Instructions to follow
From the first line of the data through the line containing "yields a text", return each line exactly.

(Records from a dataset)
Lemma yielded_record_frame_witness :
  let line := sample_record "politics" 5 (SInt 1195000000) "a  *b*" in
  let line' := <["retrieved_on" := SStr ""]>
                 (<["body" := SStr "a b"]>
                    (<["created_utc" := SStr "2007-11-14T00:26:40"]> line)) in
  process_line false no_arg None None 0 line = (line', Next (IRecord line'))
  ∧ line' !! "score" = line !! "score".
Proof.
  intros line line'.
  assert (H : process_line false no_arg None None 0 line
              = (line', Next (IRecord line'))) by (vm_compute; reflexivity).
  split; [exact H |].
  apply (proj2 (proj2 (yielded_record_frame _ _ _ _ _ _ _ H))); discriminate.
Defined.

(** X5: [texts] and [records] decide alike record by record: the loop body
    yields a text exactly when, as long as converting [retrieved_on] raises
    nothing, it yields the record, and the text is the body of that record. *)
Theorem texts_are_bodies_of_records (subreddit : pyarg)
    (dr sr : option (scalar * scalar)) (min_len : Z)
    (line : gmap string scalar) (r : string) :
  converted_retrieved line = Ok r →
  ∀ b : string,
    (process_line true subreddit dr sr min_len line).2 = Next (IText b)
    ↔ ∃ line', process_line false subreddit dr sr min_len line
               = (line', Next (IRecord line'))
               ∧ line' !! "body" = Some (SStr b).
Proof.
  intros Hr b. split.
  - destruct (process_line true subreddit dr sr min_len line) as [l' f] eqn:E.
    simpl. intros ->.
    apply process_line_yield_inv in E
      as (Hsub & Hsc & c & b' & Hc & Hd & Hb & Hm & [= ->] & _).
    eexists. split.
    + by apply (process_line_record _ _ _ _ _ c b' r).
    + rewrite lookup_insert_ne by done. apply lookup_insert_eq.
  - intros (line' & E & Hbody).
    apply process_line_yield_inv in E
      as (Hsub & Hsc & c & b' & Hc & Hd & Hb & Hm & r' & _ & _ & ->).
    rewrite lookup_insert_ne, lookup_insert_eq in Hbody by done.
    injection Hbody as <-.
    by rewrite (process_line_text _ _ _ _ _ c b').
Qed.

Lemma texts_are_bodies_of_records_witness :
  let line := sample_record "politics" 5 (SInt 1195000000) "a  *b*" in
  converted_retrieved line = Ok ""
  ∧ ((process_line true no_arg None None 0 line).2 = Next (IText "a b")
     ↔ ∃ line', process_line false no_arg None None 0 line
                = (line', Next (IRecord line'))
                ∧ line' !! "body" = Some (SStr "a b")).
Proof.
  intros line.
  assert (H : converted_retrieved line = Ok "") by reflexivity.
  split; [exact H |].
  exact (texts_are_bodies_of_records no_arg None None 0 line "" H "a b").
Defined.

(** X6: a field is asked for only when its turn comes.  Without the
    [subreddit] field a record raises [KeyError] if a subreddit filter is
    set; without [score], if it passes the subreddit test and a score range is
    set; without [body], or with a body that is not a string, once it has
    passed the subreddit, score and date tests, [KeyError] or [TypeError]
    with [created_utc] already converted.  With no subreddit filter and no
    score range, neither field is needed. *)
Theorem missing_fields (text_only : bool) (subreddit : pyarg)
    (dr sr : option (scalar * scalar)) (min_len : Z)
    (line : gmap string scalar) :
  (truthy subreddit = true → line !! "subreddit" = None →
   process_line text_only subreddit dr sr min_len line
   = (line, Throw (KeyError "subreddit")))
  ∧ (subreddit_test subreddit line = Ok true →
     is_Some sr → line !! "score" = None →
     process_line text_only subreddit dr sr min_len line
     = (line, Throw (KeyError "score")))
  ∧ (∀ c,
       subreddit_test subreddit line = Ok true →
       score_test sr line = Ok true →
       converted_created line = Ok c →
       date_test dr c = Ok true →
       match line !! "body" with
       | None =>
           process_line text_only subreddit dr sr min_len line
           = (<["created_utc" := SStr c]> line, Throw (KeyError "body"))
       | Some (SStr _) => True
       | Some _ =>
           process_line text_only subreddit dr sr min_len line
           = (<["created_utc" := SStr c]> line, Throw TypeError)
       end)
  ∧ (truthy subreddit = false →
     subreddit_test subreddit line = Ok true ∧ score_test None line = Ok true).
Proof.
  split; [| split; [| split]].
  - intros Ht Hnone. unfold process_line.
    line_step. rewrite check_subreddit_eq. unfold subreddit_test.
    by rewrite Ht, Hnone.
  - intros Hsub Hsome Hnone. unfold process_line.
    line_step. rewrite check_subreddit_eq, Hsub. simpl.
    line_step. rewrite check_score_eq. unfold score_test.
    destruct Hsome as [[lo hi] ->]. by rewrite Hnone.
  - intros c Hsub Hsc Hc Hd.
    destruct (line !! "body") as [v |] eqn:Hb.
    + destruct v as [| ? | ? | b]; [| | | done];
        through_date Hsub Hsc Hc; rewrite Hd; simpl;
        line_step; unfold line_getitem at 1;
        rewrite body_after_created, Hb; reflexivity.
    + through_date Hsub Hsc Hc. rewrite Hd. simpl.
      line_step. unfold line_getitem at 1.
      by rewrite body_after_created, Hb.
  - intros Ht. unfold subreddit_test. by rewrite Ht.
Qed.
(* ================================================================== *)
(** * The catalog listing endpoint (app/api/phones/route.ts) *)
(* ================================================================== *)

Module PhonesRoute.

(** ** [parseInt] without a radix

    Leading white space, an optional sign, an optional [0x] prefix, then
    the longest run of digits; [None] is [NaN]. *)
Definition dec_value (c : ascii) : option nat :=
  if Js.is_digit c then Some (Js.digit_value c) else None.

Definition hex_value (c : ascii) : option nat :=
  let n := nat_of_ascii c in
  if (48 <=? n) && (n <=? 57) then Some (n - 48)
  else if (97 <=? n) && (n <=? 102) then Some (n - 87)
  else if (65 <=? n) && (n <=? 70) then Some (n - 55)
  else None.

Fixpoint digits (value : ascii -> option nat) (radix : Z) (s : list ascii)
    (acc : option Z) : option Z :=
  match s with
  | c :: s' =>
      match value c with
      | Some d => digits value radix s' (Some (radix * default 0 acc + Z.of_nat d))
      | None => acc
      end
  | [] => acc
  end%Z.

Definition parseInt (s : string) : option Z :=
  let input := Js.trim_start (Js.chars s) in
  let '(sign, input) :=
    match input with
    | c :: rest =>
        if bool_decide (c = "-"%char) then ((-1)%Z, rest)
        else if bool_decide (c = "+"%char) then (1%Z, rest)
        else (1%Z, input)
    | [] => (1%Z, input)
    end in
  let '(value, radix, input) :=
    match input with
    | z :: x :: rest =>
        if bool_decide (z = "0"%char)
           && (bool_decide (x = "x"%char) || bool_decide (x = "X"%char))
        then (hex_value, 16%Z, rest)
        else (dec_value, 10%Z, input)
    | _ => (dec_value, 10%Z, input)
    end in
  fmap (Z.mul sign) (digits value radix input None).

(** ** [Array.prototype.slice(start, end)]

    An index that is [NaN] counts as 0, a negative one counts from the
    end. *)
Definition slice {A} (start finish : option Z) (l : list A) : list A :=
  let len := Z.of_nat (List.length l) in
  let relative (i : option Z) :=
    match i with
    | Some i => if (i <? 0)%Z then Z.max (len + i) 0 else Z.min i len
    | None => 0%Z
    end in
  let k := relative start in
  let final := relative finish in
  take (Z.to_nat (final - k)) (drop (Z.to_nat k) l).

(** The query parameters, as [searchParams.get] returns them. *)
Record Params : Type := mkParams {
  param_sortBy : option string;
  param_order : option string;
  param_limit : option string;
  param_page : option string;
  param_search : option string
}.

(** [value || fallback] on what [get] returns. *)
Definition or_else (value : option string) (fallback : string) : string :=
  if Js.truthy_str value then default fallback value else fallback.

(** The column a [sortBy] value selects. *)
Definition sortColumn (sortBy : string) : Phone.t -> Q :=
  if bool_decide (sortBy = "price") then Phone.price_inr
  else if bool_decide (sortBy = "rating") then Phone.user_rating
  else if bool_decide (sortBy = "battery") then Phone.battery_mah
  else if bool_decide (sortBy = "camera") then Phone.back_camera_mp
  else if bool_decide (sortBy = "ram") then Phone.ram_gb
  else if bool_decide (sortBy = "storage") then Phone.memory_gb
  else Phone.user_rating.

Definition comparator (sortBy order : string) (a b : Phone.t) : Q :=
  let aVal := sortColumn sortBy a in
  let bVal := sortColumn sortBy b in
  if bool_decide (order = "asc") then (aVal - bVal)%Q else (bVal - aVal)%Q.

(** The phones that match the search term, sorted. *)
Definition listed (sortBy order search : string) (phones : list Phone.t) : list Phone.t :=
  let phones :=
    if Js.truthy_str (Some search) then
      let searchLower := Js.toLowerCase search in
      List.filter (fun p => Js.includes (Js.toLowerCase (Phone.model_name p)) searchLower
                            || Js.includes (Js.toLowerCase (Phone.company_name p)) searchLower)
                  phones
    else phones in
  Sort.js_sort (comparator sortBy order) phones.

Solved exercise
Lemma yielded_record_frame_witness :
  let line := sample_record "politics" 5 (SInt 1195000000) "a  *b*" in
  let line' := <["retrieved_on" := SStr ""]>
                 (<["body" := SStr "a b"]>
                    (<["created_utc" := SStr "2007-11-14T00:26:40"]> line)) in
  process_line false no_arg None None 0 line = (line', Next (IRecord line'))
  ∧ line' !! "score" = line !! "score".
Proof.
  intros line line'.
  assert (H : process_line false no_arg None None 0 line
              = (line', Next (IRecord line'))) by (vm_compute; reflexivity).
  split; [exact H |].
  apply (proj2 (proj2 (yielded_record_frame _ _ _ _ _ _ _ H))); discriminate.
Defined.

(** X5: [texts] and [records] decide alike record by record: the loop body
    yields a text exactly when, as long as converting [retrieved_on] raises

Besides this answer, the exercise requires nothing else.